What needs to be done — Pull every line with "conversion" from the entries below.

Exercise materials —
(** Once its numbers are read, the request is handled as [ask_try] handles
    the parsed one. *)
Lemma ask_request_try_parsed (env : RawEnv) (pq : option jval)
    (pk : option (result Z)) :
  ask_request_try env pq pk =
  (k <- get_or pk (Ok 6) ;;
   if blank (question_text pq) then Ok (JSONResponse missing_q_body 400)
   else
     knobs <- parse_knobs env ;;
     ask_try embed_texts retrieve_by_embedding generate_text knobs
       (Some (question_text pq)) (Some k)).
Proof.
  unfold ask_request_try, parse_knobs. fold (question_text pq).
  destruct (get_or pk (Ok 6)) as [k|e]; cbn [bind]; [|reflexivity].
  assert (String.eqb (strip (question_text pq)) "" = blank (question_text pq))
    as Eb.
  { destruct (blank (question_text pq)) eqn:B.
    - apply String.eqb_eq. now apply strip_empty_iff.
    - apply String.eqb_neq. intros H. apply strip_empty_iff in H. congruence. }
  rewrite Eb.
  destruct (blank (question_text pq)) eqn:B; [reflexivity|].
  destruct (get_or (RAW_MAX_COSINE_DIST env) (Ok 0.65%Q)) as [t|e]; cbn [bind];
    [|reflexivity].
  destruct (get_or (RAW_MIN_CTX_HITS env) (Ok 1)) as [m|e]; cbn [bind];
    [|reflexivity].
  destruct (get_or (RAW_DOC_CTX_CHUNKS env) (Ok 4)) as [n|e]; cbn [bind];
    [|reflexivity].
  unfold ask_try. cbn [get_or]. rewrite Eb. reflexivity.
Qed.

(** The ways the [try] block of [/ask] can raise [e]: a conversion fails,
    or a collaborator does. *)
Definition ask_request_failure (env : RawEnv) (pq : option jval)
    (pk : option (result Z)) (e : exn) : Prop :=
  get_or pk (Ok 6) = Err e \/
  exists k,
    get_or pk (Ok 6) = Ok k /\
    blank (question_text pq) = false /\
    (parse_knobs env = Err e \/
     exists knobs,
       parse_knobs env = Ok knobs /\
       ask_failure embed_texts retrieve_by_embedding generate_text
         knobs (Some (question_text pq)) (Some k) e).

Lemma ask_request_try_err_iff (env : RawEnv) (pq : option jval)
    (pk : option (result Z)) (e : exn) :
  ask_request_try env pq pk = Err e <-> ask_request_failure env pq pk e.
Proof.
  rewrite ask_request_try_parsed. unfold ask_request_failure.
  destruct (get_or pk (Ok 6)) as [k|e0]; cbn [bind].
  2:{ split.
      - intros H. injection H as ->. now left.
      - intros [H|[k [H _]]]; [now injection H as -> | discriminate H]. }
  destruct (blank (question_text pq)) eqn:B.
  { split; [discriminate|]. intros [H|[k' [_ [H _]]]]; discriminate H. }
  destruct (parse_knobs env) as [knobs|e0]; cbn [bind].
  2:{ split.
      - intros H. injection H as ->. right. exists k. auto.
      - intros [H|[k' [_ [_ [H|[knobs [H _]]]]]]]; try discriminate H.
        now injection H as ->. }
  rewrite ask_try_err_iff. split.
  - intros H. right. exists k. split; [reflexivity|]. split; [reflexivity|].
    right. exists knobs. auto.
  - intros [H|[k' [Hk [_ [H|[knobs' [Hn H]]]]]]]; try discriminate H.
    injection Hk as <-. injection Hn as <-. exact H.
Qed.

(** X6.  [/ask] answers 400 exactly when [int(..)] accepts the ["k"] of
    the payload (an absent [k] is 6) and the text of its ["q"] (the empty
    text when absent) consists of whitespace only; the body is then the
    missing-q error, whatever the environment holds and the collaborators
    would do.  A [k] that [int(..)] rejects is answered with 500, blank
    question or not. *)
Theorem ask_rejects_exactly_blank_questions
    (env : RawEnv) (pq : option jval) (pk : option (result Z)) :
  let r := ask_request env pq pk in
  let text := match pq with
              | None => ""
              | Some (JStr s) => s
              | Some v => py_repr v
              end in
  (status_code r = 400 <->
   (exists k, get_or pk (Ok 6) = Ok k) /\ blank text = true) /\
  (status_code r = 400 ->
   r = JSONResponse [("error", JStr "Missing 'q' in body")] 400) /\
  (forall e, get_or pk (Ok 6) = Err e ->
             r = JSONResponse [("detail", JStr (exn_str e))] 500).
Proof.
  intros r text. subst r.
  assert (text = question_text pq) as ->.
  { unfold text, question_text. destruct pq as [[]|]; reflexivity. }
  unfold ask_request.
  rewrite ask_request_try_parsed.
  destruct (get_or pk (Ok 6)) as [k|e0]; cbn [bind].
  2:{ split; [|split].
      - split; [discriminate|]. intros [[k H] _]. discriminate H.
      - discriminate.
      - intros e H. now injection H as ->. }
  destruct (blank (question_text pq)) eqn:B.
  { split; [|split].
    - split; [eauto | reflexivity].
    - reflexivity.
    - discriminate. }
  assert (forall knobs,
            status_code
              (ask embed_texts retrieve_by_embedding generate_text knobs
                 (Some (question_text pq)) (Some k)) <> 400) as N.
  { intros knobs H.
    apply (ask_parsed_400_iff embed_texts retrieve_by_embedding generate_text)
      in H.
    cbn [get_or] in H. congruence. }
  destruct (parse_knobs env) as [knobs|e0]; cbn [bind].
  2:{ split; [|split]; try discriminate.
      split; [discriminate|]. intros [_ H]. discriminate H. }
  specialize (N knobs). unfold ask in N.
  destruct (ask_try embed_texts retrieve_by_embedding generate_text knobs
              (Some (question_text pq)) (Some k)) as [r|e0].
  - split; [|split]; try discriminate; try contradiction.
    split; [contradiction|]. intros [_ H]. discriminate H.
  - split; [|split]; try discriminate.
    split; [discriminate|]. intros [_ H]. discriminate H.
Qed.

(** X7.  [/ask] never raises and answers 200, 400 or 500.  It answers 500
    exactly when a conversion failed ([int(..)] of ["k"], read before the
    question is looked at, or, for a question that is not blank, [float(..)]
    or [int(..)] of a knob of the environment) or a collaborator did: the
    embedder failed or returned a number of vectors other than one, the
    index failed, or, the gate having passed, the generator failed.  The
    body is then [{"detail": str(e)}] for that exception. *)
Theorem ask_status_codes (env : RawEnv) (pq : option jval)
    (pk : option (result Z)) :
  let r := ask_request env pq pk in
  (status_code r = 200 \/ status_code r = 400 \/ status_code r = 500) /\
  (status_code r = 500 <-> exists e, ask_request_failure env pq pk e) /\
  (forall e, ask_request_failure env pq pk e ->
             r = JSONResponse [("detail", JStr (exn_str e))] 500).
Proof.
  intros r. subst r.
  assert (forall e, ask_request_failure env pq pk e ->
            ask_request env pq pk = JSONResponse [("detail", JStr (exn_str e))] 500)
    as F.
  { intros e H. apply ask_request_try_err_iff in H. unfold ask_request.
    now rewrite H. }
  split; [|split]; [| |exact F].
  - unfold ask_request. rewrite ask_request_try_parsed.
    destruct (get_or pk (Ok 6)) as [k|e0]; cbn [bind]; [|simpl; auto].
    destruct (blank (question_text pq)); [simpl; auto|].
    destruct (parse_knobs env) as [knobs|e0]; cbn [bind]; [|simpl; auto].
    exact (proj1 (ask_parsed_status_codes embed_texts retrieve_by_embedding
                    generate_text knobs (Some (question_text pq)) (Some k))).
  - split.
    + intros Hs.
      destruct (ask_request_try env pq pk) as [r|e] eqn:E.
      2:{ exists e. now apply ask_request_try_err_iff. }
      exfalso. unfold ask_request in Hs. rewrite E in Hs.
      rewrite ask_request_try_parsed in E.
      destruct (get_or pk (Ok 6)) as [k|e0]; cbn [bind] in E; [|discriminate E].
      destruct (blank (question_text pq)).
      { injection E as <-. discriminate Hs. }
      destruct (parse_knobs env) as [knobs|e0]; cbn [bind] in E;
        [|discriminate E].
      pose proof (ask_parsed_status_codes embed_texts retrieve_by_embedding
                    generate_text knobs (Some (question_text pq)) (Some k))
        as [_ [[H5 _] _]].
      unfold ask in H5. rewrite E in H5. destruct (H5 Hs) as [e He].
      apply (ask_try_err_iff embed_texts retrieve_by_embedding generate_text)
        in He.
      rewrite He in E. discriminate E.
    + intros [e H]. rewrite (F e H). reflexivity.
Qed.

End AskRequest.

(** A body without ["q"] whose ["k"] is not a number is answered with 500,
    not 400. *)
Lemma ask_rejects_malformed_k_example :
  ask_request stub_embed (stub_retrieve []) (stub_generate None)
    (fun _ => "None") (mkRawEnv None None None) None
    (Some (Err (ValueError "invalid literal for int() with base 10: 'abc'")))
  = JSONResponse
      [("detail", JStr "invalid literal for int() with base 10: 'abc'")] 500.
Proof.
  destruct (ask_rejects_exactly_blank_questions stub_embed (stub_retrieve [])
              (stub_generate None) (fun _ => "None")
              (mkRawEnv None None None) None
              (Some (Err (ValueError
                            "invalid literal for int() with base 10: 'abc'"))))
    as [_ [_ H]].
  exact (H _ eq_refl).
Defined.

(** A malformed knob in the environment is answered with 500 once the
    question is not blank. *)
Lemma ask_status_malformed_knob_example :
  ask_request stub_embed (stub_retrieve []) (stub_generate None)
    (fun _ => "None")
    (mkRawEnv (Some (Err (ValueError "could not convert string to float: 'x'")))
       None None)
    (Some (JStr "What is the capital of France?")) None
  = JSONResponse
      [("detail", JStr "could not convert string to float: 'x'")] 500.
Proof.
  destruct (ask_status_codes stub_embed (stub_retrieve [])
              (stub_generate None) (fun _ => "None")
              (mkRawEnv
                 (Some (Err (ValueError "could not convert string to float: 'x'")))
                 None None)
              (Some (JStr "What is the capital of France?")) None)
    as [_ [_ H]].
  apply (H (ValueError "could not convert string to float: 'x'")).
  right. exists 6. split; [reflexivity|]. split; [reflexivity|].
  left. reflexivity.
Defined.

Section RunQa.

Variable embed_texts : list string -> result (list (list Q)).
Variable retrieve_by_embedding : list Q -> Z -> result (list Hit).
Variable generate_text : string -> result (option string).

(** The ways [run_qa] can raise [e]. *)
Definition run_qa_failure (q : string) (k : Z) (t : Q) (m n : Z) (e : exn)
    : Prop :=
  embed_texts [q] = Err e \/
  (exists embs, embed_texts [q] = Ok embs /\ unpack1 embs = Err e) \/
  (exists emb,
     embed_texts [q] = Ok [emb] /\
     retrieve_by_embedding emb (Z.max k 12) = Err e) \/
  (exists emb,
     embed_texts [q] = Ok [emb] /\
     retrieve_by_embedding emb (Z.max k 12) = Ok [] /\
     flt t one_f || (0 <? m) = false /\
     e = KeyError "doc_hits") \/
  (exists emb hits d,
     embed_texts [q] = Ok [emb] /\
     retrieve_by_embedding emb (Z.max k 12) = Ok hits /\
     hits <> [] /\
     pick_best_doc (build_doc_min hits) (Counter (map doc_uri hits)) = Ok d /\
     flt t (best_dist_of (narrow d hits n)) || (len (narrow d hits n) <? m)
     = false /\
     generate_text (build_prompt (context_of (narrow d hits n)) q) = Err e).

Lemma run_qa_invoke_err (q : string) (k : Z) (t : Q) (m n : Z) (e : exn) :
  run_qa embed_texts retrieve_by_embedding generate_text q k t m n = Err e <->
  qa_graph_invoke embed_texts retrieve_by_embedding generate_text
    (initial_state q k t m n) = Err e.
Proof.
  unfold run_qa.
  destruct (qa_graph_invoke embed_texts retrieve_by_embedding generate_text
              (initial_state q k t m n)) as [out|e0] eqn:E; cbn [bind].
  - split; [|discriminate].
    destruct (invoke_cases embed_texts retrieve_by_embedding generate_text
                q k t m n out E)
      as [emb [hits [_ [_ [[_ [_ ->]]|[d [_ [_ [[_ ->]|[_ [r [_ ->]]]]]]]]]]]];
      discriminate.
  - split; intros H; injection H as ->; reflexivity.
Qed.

Exercise result —
(** The ways the [try] block of [/ask] can raise [e]: a conversion fails,
    exactly when a conversion failed ([int(..)] of ["k"], read before the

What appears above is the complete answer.